I recently found the following problem in my Google+ account: What is

\(\dfrac{1}{2 \cdot 4} + \dfrac{1 \cdot 3}{2 \cdot 4 \cdot 6} + \dfrac{1 \cdot 3 \cdot 5}{2 \cdot 4 \cdot 6 \cdot 8} + \ldots\)

This kind of sum of growing products can often be solved with the following trick.

\(1 = a_1 + (1-a_1) = a_1 + (1-a_1) a_2 + (1-a_1)(1-a_2) = \ldots\)

The n-th iteration of this process has yields

\(1 = a_1 + \ldots + (1-a_1)\ldots(1-a_n)a_{n+1} + (1-a_1)\ldots(1-a_{n+1}).\)

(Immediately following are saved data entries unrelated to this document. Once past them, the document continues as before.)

(** C1. When [u.ID] is not a key of the map, [Create u] returns nil and
    the map becomes the old one with the single new entry [u.ID ↦ u]
    (every other key as before, one entry more); [Find u.ID] on that state
    returns nil and the record [u] itself. *)
Theorem Create_then_Find (repo : InMemoryUserRepository.t) (u : User) :
  users repo !! ID u = None →
  ∃ repo',
    InMemoryUserRepository.Create u repo = (repo', None)
    ∧ users repo' = <[ID u := u]> (users repo)
    ∧ (∀ k, k ≠ ID u → users repo' !! k = users repo !! k)
    ∧ size (users repo') = S (size (users repo))
    ∧ InMemoryUserRepository.Find (ID u) repo' = (repo', (u, None)).
Proof.
  intros Hfree. eexists. split; [by apply Create_fresh|]. simpl.
  split; [done|]. split; [|split].
  - intros k Hk. by rewrite lookup_insert_ne.
  - by apply map_size_insert_None.
  - apply Find_present. simpl. apply lookup_insert_eq.
Qed.

Lemma Create_then_Find_witness :
  users NewInMemoryUserRepository !! ID alice = None
  ∧ ∃ repo',
      InMemoryUserRepository.Create alice NewInMemoryUserRepository = (repo', None)
      ∧ users repo' = <[ID alice := alice]> (users NewInMemoryUserRepository)
      ∧ (∀ k, k ≠ ID alice → users repo' !! k = users NewInMemoryUserRepository !! k)
      ∧ size (users repo') = S (size (users NewInMemoryUserRepository))
      ∧ InMemoryUserRepository.Find (ID alice) repo' = (repo', (alice, None)).
Proof.
  split; [reflexivity|].
  apply (Create_then_Find NewInMemoryUserRepository alice). reflexivity.
Defined.

(** C2. When the map already has a record under [k], [Create] of any
    record whose [ID] is [k] returns the already-exists error and the state
    it leaves is the state it found: the record under [k] and the whole
    map are unchanged. *)
Theorem Create_duplicate_rejected (repo : InMemoryUserRepository.t) (k : string)
    (stored u : User) :
  users repo !! k = Some stored →
  ID u = k →
  InMemoryUserRepository.Create u repo = (repo, Some AlreadyExists)
  ∧ Error AlreadyExists = "user already exists"
  ∧ users (InMemoryUserRepository.Create u repo).1 !! k = Some stored
  ∧ users (InMemoryUserRepository.Create u repo).1 = users repo.
Proof.
  intros Hin <-. rewrite (Create_taken _ _ _ Hin). by simpl.
Qed.

Lemma Create_duplicate_rejected_witness :
  users just_alice !! "1" = Some alice
  ∧ ID bob = "1"
  ∧ InMemoryUserRepository.Create bob just_alice = (just_alice, Some AlreadyExists)
  ∧ Error AlreadyExists = "user already exists"
  ∧ users (InMemoryUserRepository.Create bob just_alice).1 !! "1" = Some alice
  ∧ users (InMemoryUserRepository.Create bob just_alice).1 = users just_alice.
Proof.
  split; [reflexivity|]. split; [reflexivity|].
  apply (Create_duplicate_rejected just_alice "1" alice bob); reflexivity.
Defined.

(** C3. For an id that is not a key of the map, [Find] returns the
    not-found error (with the zero record), [Update] of any record carrying
    that id returns the not-found error, and [Delete] returns the not-found
    error; none of them changes the state. *)
Theorem missing_id_NotFound (repo : InMemoryUserRepository.t) (id : string) :
  users repo !! id = None →
  InMemoryUserRepository.Find id repo = (repo, (User_zero, Some NotFound))
  ∧ (∀ u, ID u = id → InMemoryUserRepository.Update u repo = (repo, Some NotFound))
  ∧ InMemoryUserRepository.Delete id repo = (repo, Some NotFound)
  ∧ Error NotFound = "user not found".
Proof.
  intros Hout. split; [by apply Find_absent|]. split; [|split; [by apply Delete_absent|done]].
  intros u <-. by apply Update_absent.
Qed.

Lemma missing_id_NotFound_witness :
  users just_alice !! "2" = None
  ∧ InMemoryUserRepository.Find "2" just_alice = (just_alice, (User_zero, Some NotFound))
  ∧ (∀ u, ID u = "2" → InMemoryUserRepository.Update u just_alice = (just_alice, Some NotFound))
  ∧ InMemoryUserRepository.Delete "2" just_alice = (just_alice, Some NotFound)
  ∧ Error NotFound = "user not found".
Proof.
  split; [reflexivity|]. apply (missing_id_NotFound just_alice "2"). reflexivity.
Defined.

(** C4. If [Delete id] returns nil, then [Find id] on the state it leaves
    returns the not-found error. *)
Theorem Delete_then_Find (repo repo' : InMemoryUserRepository.t) (id : string) :
  InMemoryUserRepository.Delete id repo = (repo', None) →
  InMemoryUserRepository.Find id repo' = (repo', (User_zero, Some NotFound)).
Proof.
  intros [_ ->]%Delete_ok_inv. apply Find_absent. simpl. apply lookup_delete_eq.
Qed.

Lemma Delete_then_Find_witness :
  InMemoryUserRepository.Delete "1" just_alice = (NewInMemoryUserRepository, None)
  ∧ InMemoryUserRepository.Find "1" NewInMemoryUserRepository
    = (NewInMemoryUserRepository, (User_zero, Some NotFound)).
Proof.
  split; [reflexivity|].
  apply (Delete_then_Find just_alice NewInMemoryUserRepository "1"). reflexivity.
Defined.

(** C6. When a record is stored under [k] and the incoming record [u] has
    [u.ID = k], [Update u] returns nil, the record stored under [k]
    afterwards is [u] itself, whatever was stored before (so it agrees with
    [u] on [ID], [Name] and [Age] and keeps nothing of the old record), and
    every other key maps to what it mapped to before. *)
Theorem Update_overwrites (repo : InMemoryUserRepository.t) (k : string) (stored u : User) :
  users repo !! k = Some stored →
  ID u = k →
  ∃ repo',
    InMemoryUserRepository.Update u repo = (repo', None)
    ∧ users repo' !! k = Some u
    ∧ (∀ k', k' ≠ k → users repo' !! k' = users repo !! k')
    ∧ dom (users repo') = dom (users repo).
Proof.
  intros Hin <-. eexists. split; [by eapply Update_present|]. simpl.
  split; [apply lookup_insert_eq|]. split.
  - intros k' Hk'. by rewrite lookup_insert_ne.
  - apply dom_insert_lookup_L. eauto.
Qed.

This is true for any sequence a_n. If we want to let n go to infinity we need to control the last term in this sum. We want to know its limit. E.g.,

\(1 = \sum\limits_{k=1}^\infty \left( a_{k+1} \prod\limits_{l=1}^k (1-a_l) \right)\)

will be true only if

\(\lim\limits_{k \to \infty} \prod\limits_{l=1}^k (1-a_l)  = 0.\)

We can use

\(\log(1-h) \le -h \qquad\text{for } 0 \le h < 1\)

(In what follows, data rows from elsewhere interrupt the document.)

(** X6: the request the /translate handler sends. When the payload passes
    validation and the client is configured, the payload is an object whose
    [text] and [target_language] are strs, and exactly one request is added
    to the network: a POST to the translate path of the endpoint with a
    timeout of 30, the key and the region of the service in its headers,
    the stripped [target_language] of the payload as [to], and the stripped
    [text] of the payload as the one element of the JSON body. That text is
    not empty, has at most 5000 characters and no white space at either
    end. *)
Theorem translate_request_sent :
  forall (cfg : Config.AzureTranslatorConfig)
         (svc : Translator.TranslatorService) (data : json)
         (msg : option string) (w : Net),
    Utils.validate_translation_request data = Return (true, msg) ->
    Config.is_configured cfg = true ->
    exists (o : list (string * json)) (text lang : string),
      data = JObj o /\
      str_field o "text" = Some text /\
      str_field o "target_language" = Some lang /\
      calls (snd (Api.translate cfg svc data w))
      = (calls w
         ++ [mkRequest POST
               (Translator.str_or_None (Translator.endpoint svc)
                ++ "/translator/text/v3.0/translate")
               [("api-version", "3.0"); ("to", str_strip lang)]
               [("Ocp-Apim-Subscription-Key", Translator.subscription_key svc);
                ("Ocp-Apim-Subscription-Region", Translator.region svc);
                ("Content-Type", Some "application/json")]
               (Some (JArr [JObj [("text", JStr (str_strip text))]]))
               30])%list /\
      str_strip text <> "" /\
      Z.of_nat (String.length (str_strip text)) <= 5000 /\
      trimmed (str_strip text) /\
      str_strip lang <> "" /\ trimmed (str_strip lang).
Proof.
  intros cfg svc data msg w Hv Hc.
  destruct (accepted_request_fields data msg Hv)
    as (_ & o & text & lang & -> & Ft & Fl & Hne & Hlen & Htr & Hl).
  destruct (translate_on_accept cfg svc (JObj o) msg w Hv)
    as (o' & text' & lang' & Ho & Ft' & Fl' & ->).
  inversion Ho; subst o'. rewrite Ft in Ft'. rewrite Fl in Fl'.
  inversion Ft'; inversion Fl'; subst text' lang'.
  pose proof (translate_text_outcome cfg svc (str_strip text)
                (str_strip lang) w) as [_ Hs].
  rewrite Hc in Hs.
  destruct (Translator.translate_text cfg svc (str_strip text)
              (str_strip lang) w) as [result w'].
  cbn [snd] in *. subst w'.
  exists o, text, lang.
  repeat split; try assumption; try apply str_strip_trimmed.
Qed.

and get the following estimate

\(\log \prod\limits_{l=1}^k (1-a_k) = \sum\limits_{l=1}^k \log (1-a_l) \le – \sum\limits_{l=1}^k a_l.\)

Thus for positive a(l), not larger than 1,

\(\sum\limits_{k=1}^\infty a_l = \infty \quad\Rightarrow\quad \prod\limits_{l=1}^\infty (1-a_k) = 0. \tag1\)

Note that the right conclusion is also true, if the a_l do not converge to 0, but are bounded by 1.

Now we simply apply all this with

\(a_k = \dfrac{1}{2k}\)

and get that the sum above is equal to 1/2.

For the records, we study the conclusion (1) in more detail. First of all for positive a_l between 0 and 1, we get

\(\sum\limits_{k=1}^\infty a_l = \infty \quad\Leftrightarrow\quad \prod\limits_{l=1}^\infty (1-a_l) = 0.\)

We can use the estimate

\(– 2h \le \log(1-h) \le -h \qquad\text{for } 0 \le h < \dfrac{1}{2}<h\)

for this. In case, infinitely many a(l) are larger that 1/2, the result is obvious.

In a similar way we can prove for positive a(l)

\(\sum\limits_{k=1}^\infty a_l = \infty \quad\Leftrightarrow\quad \prod\limits_{l=1}^\infty (1+a_l) < \infty.\)

If the a(l) negative and positive things get more involved.